It may be hard to make code work in an uncertain future, but that's no excuse to be lazy. Coding a property over a field is convention and it's pragmatic. Call it defensive programming.
Other people will also complain that there's a speed issue, but the JIT'er is smart enough to make it just about as fast as exposing a public field. Fast enough that I'll never notice.
Some non-trivial things that come to mind
- A public field is totally public, you can not impose read-only or write-only semantics
- A property can have have different
get
versus set
accessibility (e.g. public get, internal set)
- You can not override a field, but you can have virtual properties.
- Your class has no control over the public field
- Your class can control the property. It can limit setting to allowable range of values, flag that the state was changed, and even lazy-load the value.
- Reflection semantics differ. A public field is not a property.
- No databinding, as others point out. (It's only a bug to you. - I can understand Why .net framework designers do not support patterns they are not in favour of.)

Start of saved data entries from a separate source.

(** * stitch_videos.py: the stitching registry, the submission routine and
      its background worker, embedded as Rocq functions over an explicit
      world (registry, file system, configuration, threads) that return
      the trace of what they log, write, run, remove and call. *)

From Stdlib Require Import ZArith Ascii Permutation Sorted.
From Stdlib Require String.
From stdpp Require Import gmap strings list fin_maps.

Local Open Scope Z_scope.

(** ** Python string primitives used by the script *)

Module PyStr.

(** [s.startswith(p)] *)
Definition startswith (s p : string) : bool := String.prefix p s.

(** [s.endswith(p)] *)
Definition endswith (s p : string) : bool :=
  String.prefix (String.rev p) (String.rev s).

Fixpoint last_char (s : string) : option ascii :=
  match s with
  | EmptyString => None
  | String c EmptyString => Some c
  | String _ s' => last_char s'
  end.

Definition sep : ascii := "/"%char.

(** [os.path.isabs(p)] on a POSIX host *)
Definition isabs (p : string) : bool :=
  match p with
  | String c _ => bool_decide (c = sep)
  | EmptyString => false
  end.

(** [os.path.join(a, b)] on a POSIX host: an absolute [b] discards [a];
    otherwise one separator is put between them unless [a] is empty or
    already ends with one. *)
Definition join (a b : string) : string :=
  if isabs b then b
  else match last_char a with
       | None => b
       | Some c => if bool_decide (c = sep) then a +:+ b
                   else a +:+ "/" +:+ b
       end.

Fixpoint contains_char (c : ascii) (s : string) : bool :=
  match s with
  | EmptyString => false
  | String d s' => bool_decide (c = d) || contains_char c s'
  end.

(** [p] followed by [rest] is [s]: the part of [s] after the prefix [p] *)
Fixpoint strip_prefix (p s : string) : option string :=
  match p, s with
  | EmptyString, _ => Some s
  | String a p', String b s' =>
      if bool_decide (a = b) then strip_prefix p' s' else None
  | String _ _, EmptyString => None
  end.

- You can not put a field on an interface, but you can put a property on an interface.
- Your property doesn't even need to store data. You can create a facade and dispatch to a contained object.

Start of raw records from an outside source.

(** * GroupManagerBot (bot.py): the counter store, the permission gate and the
      command handlers, embedded from the source and checked against the
      specification's claims.

    Layout of the development:
    - [Sql]: the values and the two expression forms the SQL statements use;
    - [GroupStats], [UserActivity]: the two tables, rows as the CREATE TABLE
      statements declare them, INSERT OR REPLACE and the scalar subqueries;
    - [Database], [init_database], the two statements of [track_activity];
    - the platform (remote calls, their answers and errors), the [bot] monad
      (state: call log and database; exceptions), the ten handlers and the
      dispatcher of [setup_handlers];
    - the vocabulary of the statements and the concrete data of the examples;
    - the lemmas and the theorems, one per property of the specification. *)

From Stdlib Require Import ZArith List String Ascii Bool Lia DecimalString.
Import ListNotations.
Local Open Scope Z_scope.
Local Open Scope list_scope.

(** String concatenation, written apart from list concatenation. *)
Infix "+++" := String.append (right associativity, at level 60).

(* ===================================================================== *)
(** ** SQL values *)
(* ===================================================================== *)

Module Sql.

(** The values the INTEGER columns of the two tables hold. SQLite integers
    are 64-bit signed. When an integer sum leaves that range SQLite computes
    it in binary64 instead; for [x + 1] this happens at [x = 2^63 - 1] only
    and gives the REAL 2^63, which the column keeps as a REAL and which
    [+ 1] maps to itself (2^63 + 1 rounds to 2^63). [SqlReal63] is that
    value; no other REAL is ever written by the program. *)
Inductive sqlval : Type :=
| SqlNull
| SqlInt (z : Z)
| SqlReal63.

Definition min_int64 : Z := - 2 ^ 63.
Definition max_int64 : Z := 2 ^ 63 - 1.

Definition in_int64 (z : Z) : bool := (min_int64 <=? z) && (z <=? max_int64).

(** [COALESCE(x, d)]: the first argument that is not NULL. *)
Definition coalesce (x d : sqlval) : sqlval :=
  match x with
  | SqlNull => d
  | _ => x
  end.

(** [x + 1]. NULL is absorbing; the integer sum is exact while it fits. *)
Definition plus_one (x : sqlval) : sqlval :=
  match x with
  | SqlNull => SqlNull
  | SqlInt z => if z <? max_int64 then SqlInt (z + 1) else SqlReal63
  | SqlReal63 => SqlReal63
  end.

(** The numeric value of a cell, for comparing counters: NULL sorts below
    every number in SQLite, so it is given no value; [SqlReal63] is 2^63. *)
Definition numeric (x : sqlval) : option Z :=
  match x with
  | SqlNull => None
  | SqlInt z => Some z
  | SqlReal63 => Some (2 ^ 63)
  end.

(** SQLite's ordering restricted to these values: [le x y] is [x <= y]. *)
Definition le (x y : sqlval) : bool :=
  match numeric x, numeric y with
  | None, _ => true
  | Some _, None => false
  | Some a, Some b => a <=? b
  end.

(** A cell is well typed when its integer, if any, is a 64-bit one. *)
Definition well_typed (x : sqlval) : bool :=
  match x with
  | SqlInt z => in_int64 z
  | _ => true
  end.

Definition eqb (x y : sqlval) : bool :=
  match x, y with
  | SqlNull, SqlNull => true
  | SqlInt a, SqlInt b => a =? b
  | SqlReal63, SqlReal63 => true
  | _, _ => false
  end.

End Sql.

Import Sql.

(* ===================================================================== *)
(** ** Table group_stats *)
(* ===================================================================== *)

Module GroupStats.

(** CREATE TABLE IF NOT EXISTS group_stats (group_id INTEGER, date TEXT,
    member_count INTEGER, messages_count INTEGER DEFAULT 0,
    PRIMARY KEY (group_id, date)). *)
Record row : Type := mk_row {
  group_id : Z;
  date : string;
  member_count : sqlval;
  messages_count : sqlval
}.

(** Rows in rowid order. *)
Definition table : Type := list row.

Definition key (r : row) : Z * string := (group_id r, date r).

(** [WHERE group_id = ? AND date = ?] *)
Definition matches (g : Z) (d : string) (r : row) : bool :=
  (group_id r =? g) && String.eqb (date r) d.

(** [(SELECT messages_count FROM group_stats WHERE group_id = ? AND date = ?)]
    as a scalar subquery: the value in the first matching row, NULL when no
    row matches. *)
Definition select_messages_count (g : Z) (d : string) (t : table) : sqlval :=
  match find (matches g d) t with
  | Some r => messages_count r
  | None => SqlNull
  end.

(** [(SELECT COALESCE(member_count, 0) FROM group_stats WHERE group_id = ?
    AND date = ?)]: the COALESCE is inside the subquery, so it applies to a
    matching row only; with no row the subquery is NULL. *)
Definition select_coalesce_member_count (g : Z) (d : string) (t : table)
  : sqlval :=
  match find (matches g d) t with
  | Some r => coalesce (member_count r) (SqlInt 0)
  | None => SqlNull
  end.

(** [INSERT OR REPLACE]: every row that conflicts with the new one on the
    primary key is deleted, then the new row is inserted (it gets a fresh,
    largest rowid). *)
Definition insert_or_replace (new : row) (t : table) : table :=
  filter (fun r => negb (matches (group_id new) (date new) r)) t ++ [new].

(** The second statement of [track_activity], with its six parameters
    [(chat.id, today, chat.id, today, chat.id, today)]. The VALUES
    expressions are evaluated on the table as it is before the insert. *)
Definition upsert (chat_id : Z) (today : string) (t : table) : table :=
  insert_or_replace
    {| group_id := chat_id;
       date := today;
       member_count := select_coalesce_member_count chat_id today t;
       messages_count :=
         plus_one (coalesce (select_messages_count chat_id today t) (SqlInt 0))
    |} t.

(** [SELECT messages_count ... ] followed by [fetchone()] in [stats_command]:
    the first matching row, if any. *)
Definition fetchone_messages_count (g : Z) (d : string) (t : table)
  : option sqlval :=
  option_map messages_count (find (matches g d) t).

End GroupStats.

(* ===================================================================== *)
(** ** Table user_activity *)
(* ===================================================================== *)

Module UserActivity.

You only type an extra 13 characters for correctness. That hardly seems like speculative generality. There is a semantic difference, and if nothing else, a property has a different semantic meaning and is far more flexible than a public field.
public string Name { get; set; }
public string name;
I do recall one time when first using .net I coded a few classes as just fields, and then I needed to have them as properties for some reason, and it was a complete waste of time when I could have just done it right the first time.
So what reasons do you have for not following convention? Why do you feel the need to swim upstream? What has it saved you by not doing this?